(* ===== verification/EndToEnd.v ===== *)
(** * From the spool to the mirror

    The streams that a collector reads from the connections of one spool, cut off
    anywhere, tell the truth about the spool's log, so its mirror holds that log. *)

From S2P Require Import Prelude Bytes GoIO Pcapio Crc Proto Os Durable Dir Runs Json Manifest Spool SpoolSpec SpoolProof SpoolProps RecoverProof Reader Mirror MirrorSpec MirrorProof MirrorProps Keylog Metrics Conn Streamer StreamerProof Serve ServeProof ServeSystem ServeProps Demux DemuxProof DemuxProps.

(** A preamble is read back, and nothing is no preamble. *)
Class PreambleLaws `{CborCodec PreambleHeader} : Prop := {
  preamble_roundtrip h b : cbor_Marshal h = Ok b -> cbor_Unmarshal b = Ok h;
  preamble_empty : exists e, cbor_Unmarshal [] = Err e
}.

(** ** What is read of a prefix *)

Section Preamble.
Context `{PreambleLaws}.

Lemma ReadPreamble_written h p k e h' r' :
  WritePreamble h = Ok p -> ReadPreamble (Stream (p ++ k) e) = (Ok h', r') -> h' = h /\ r' = Stream k e.
Proof.
  unfold WritePreamble. destruct (cbor_Marshal h) as [body|x] eqn:Em; [|done].
  destruct (Z.ltb_spec maxPreambleHeader (len body)) as [|Hle]; [done|]. intros Hp.
  assert (p = PreambleMagic ++ be_enc 2 ProtocolVersion ++ be_enc 4 (CRC32C body) ++ be_enc 2 (u16 (len body)) ++ body)
    as -> by congruence. clear Hp.
  pose proof (len_nonneg body). unfold maxPreambleHeader in Hle.
  destruct (decide (len body = 2 ^ 16)) as [Heq|Hne].
  - rewrite Heq, <-!app_assoc, ReadPreamble_split by done. change (Z.to_nat (u16 (2 ^ 16))) with O.
    unfold ReadFull. cbn [st_data]. rewrite decide_True by lia. change (take 0 (body ++ k)) with (@nil byte).
    destruct preamble_empty as [x ->]. by destruct (negb _).
  - rewrite u16_small, <-!app_assoc, ReadPreamble_split by (unfold is_uint; lia).
    rewrite ReadFull_app by (unfold len in *; lia). rewrite Z.eqb_refl, (preamble_roundtrip _ _ Em). cbn [negb].
    by intros [= <- <-].
Qed.

Lemma ReadPreamble_prefix h p rest r h' r' :
  WritePreamble h = Ok p -> st_data r `prefix_of` p ++ rest -> ReadPreamble r = (Ok h', r') ->
  h' = h /\ st_data r' `prefix_of` rest.
Proof.
  intros Hw [k Hk] Hr. apply (ReadPreamble_extend _ _ _ k io_EOF) in Hr. rewrite <-Hk in Hr.
  apply (ReadPreamble_written _ _ _ _ _ _ Hw) in Hr as [-> [= <-]]. split; [done|]. by exists k.
Qed.
End Preamble.

(** Fields that fit the header, of a payload that may be too large. *)
Definition wide (f : Frame) : Prop :=
  is_uint 8 (f_Type f) /\ is_uint 16 (f_Flags f) /\ is_uint 16 (f_SourceID f) /\ is_uint 64 (f_BaseGpidx f) /\
  is_uint 64 (f_Seq f) /\ len (f_Payload f) < 2 ^ 32.

Lemma ReadFrame_written f k e f' r' :
  wide f -> ReadFrame (Stream (Frame_bytes f ++ k) e) = (Ok f', r') -> f' = f /\ r' = Stream k e.
Proof.
  intros (H1 & H2 & H3 & H4 & H5 & H6). destruct (Z.le_gt_cases (len (f_Payload f)) MaxPayloadLen) as [Hle|Hgt].
  - assert (wf_frame f) as Hf by (unfold wf_frame; tauto). rewrite ReadFrame_bytes by exact Hf. by intros [= <- <-].
  - set (f0 := mkFrame (f_Type f) (f_Flags f) (f_SourceID f) (f_BaseGpidx f) (f_Seq f) []).
    assert (len (f_Payload f0) <= MaxPayloadLen) as Hf6 by (change (0 <= MaxPayloadLen); unfold MaxPayloadLen; lia).
    assert (wf_frame f0) as Hf0 by (unfold wf_frame; cbn in *; tauto).
    pose proof (ReadFrame_huge f0 (f_Payload f) ((f_Payload f ++ be_enc 4 (CRC32C (f_Payload f))) ++ k) e Hf0 ltac:(lia)) as Hh.
    unfold Frame_bytes. rewrite <-app_assoc. change (marshalHeader f0) with (marshalHeader f) in Hh.
    intros Hr. rewrite Hr in Hh. cbn [fst] in Hh. congruence.
Qed.

Lemma read_frames_prefix fs : forall r fuel, Forall wide fs -> st_data r `prefix_of` enc_frames fs ->
  read_frames fuel r `prefix_of` fs.
Proof.
  induction fs as [|f fs IH]; intros r fuel Hw Hp.
  - destruct fuel as [|fuel]; cbn [read_frames]; [done|]. destruct (ReadFrame r) as [[f|e] r'] eqn:E; [|done].
    apply ReadFrame_shrinks in E. apply prefix_nil_inv in Hp. rewrite Hp in E. cbn in E. lia.
  - inversion Hw as [|? ? Hf Hfs]; subst. destruct fuel as [|fuel]; cbn [read_frames]; [apply prefix_nil|].
    destruct (ReadFrame r) as [[f'|e] r'] eqn:E; [|apply prefix_nil].
    destruct Hp as [k Hk]. apply (ReadFrame_extend _ _ _ k io_EOF) in E. rewrite <-Hk in E.
    change (enc_frames (f :: fs)) with (Frame_bytes f ++ enc_frames fs) in E.
    apply (ReadFrame_written _ _ _ _ _ Hf) in E as [-> [= E]]. apply prefix_cons, IH; [done|]. by exists k.
Qed.

(** ** What the batches of a connection are *)

Section Batches.
Context `{ZstdCodec}.

Lemma delivers_sized h from fs n : delivers h from fs n -> Forall sized fs.
Proof.
  induction 1 as [|fs f n Hd IH Hp|fs f n recs Hd IH Hs]; [constructor|..]; apply Forall_app; (split; [done|]);
    constructor; try done. by apply plain_sized.
Qed.

Lemma delivers_batches h from fs n :
  delivers h from fs n -> 0 <= from ->
  Forall (fun f => f_Type f = FramePktBatch -> exists recs, batch f = Ok (pcapToProto <$> recs) /\ 0 <= f_BaseGpidx f /\
    recs <> [] /\ recs = slice (Z.to_nat (f_BaseGpidx f)) (length recs) h) fs.
Proof.
  intros Hd H0. induction Hd as [|fs f n Hd IH Hp|fs f n recs Hd IH Hs Ht Hb Hba Hne Hr]; [constructor|..];
    apply Forall_app; (split; [done|]); constructor; try done.
  - intros Ht. by destruct (proj1 Hp).
  - intros _. exists recs. pose proof (delivers_le _ _ _ _ Hd). rewrite Hb. split_and!; try done. lia.
Qed.

Lemma numbered_seq fs : numbered fs -> Forall (fun f => is_uint 64 (f_Seq f)) fs.
Proof.
  induction 1 as [|fs f Hn IH Hq]; [constructor|]. apply Forall_app. split; [done|]. constructor; [|done].
  rewrite Hq. apply Z.mod_pos_bound. lia.
Qed.

Lemma sends_wide pre fs h from n s :
  sends pre fs s -> delivers h from fs n -> is_uint 16 (st_srcID s) -> Forall wide fs.
Proof.
  intros [_ _ Hn Hs] Hd Hi. apply numbered_seq in Hn. apply delivers_sized in Hd.
  rewrite Forall_forall in Hn, Hs, Hd |- *. intros f Hf. destruct (Hd f Hf) as (H1 & H2 & H3 & H4).
  unfold wide. specialize (Hn f Hf). rewrite (Hs f Hf). cbn beta in *. tauto.
Qed.
End Batches.

(** ** The streams of a connection *)

Section Stream.
Context `{CborCodec PreambleHeader, ZstdCodec} `{!PreambleLaws}.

==================================================

▶ _Action item_: Write out each line of the data that holds the string "fuel".

▶ _Task output_:
Lemma read_frames_prefix fs : forall r fuel, Forall wide fs -> st_data r `prefix_of` enc_frames fs ->
  read_frames fuel r `prefix_of` fs.
  induction fs as [|f fs IH]; intros r fuel Hw Hp.
  - destruct fuel as [|fuel]; cbn [read_frames]; [done|]. destruct (ReadFrame r) as [[f|e] r'] eqn:E; [|done].
  - inversion Hw as [|? ? Hf Hfs]; subst. destruct fuel as [|fuel]; cbn [read_frames]; [apply prefix_nil|].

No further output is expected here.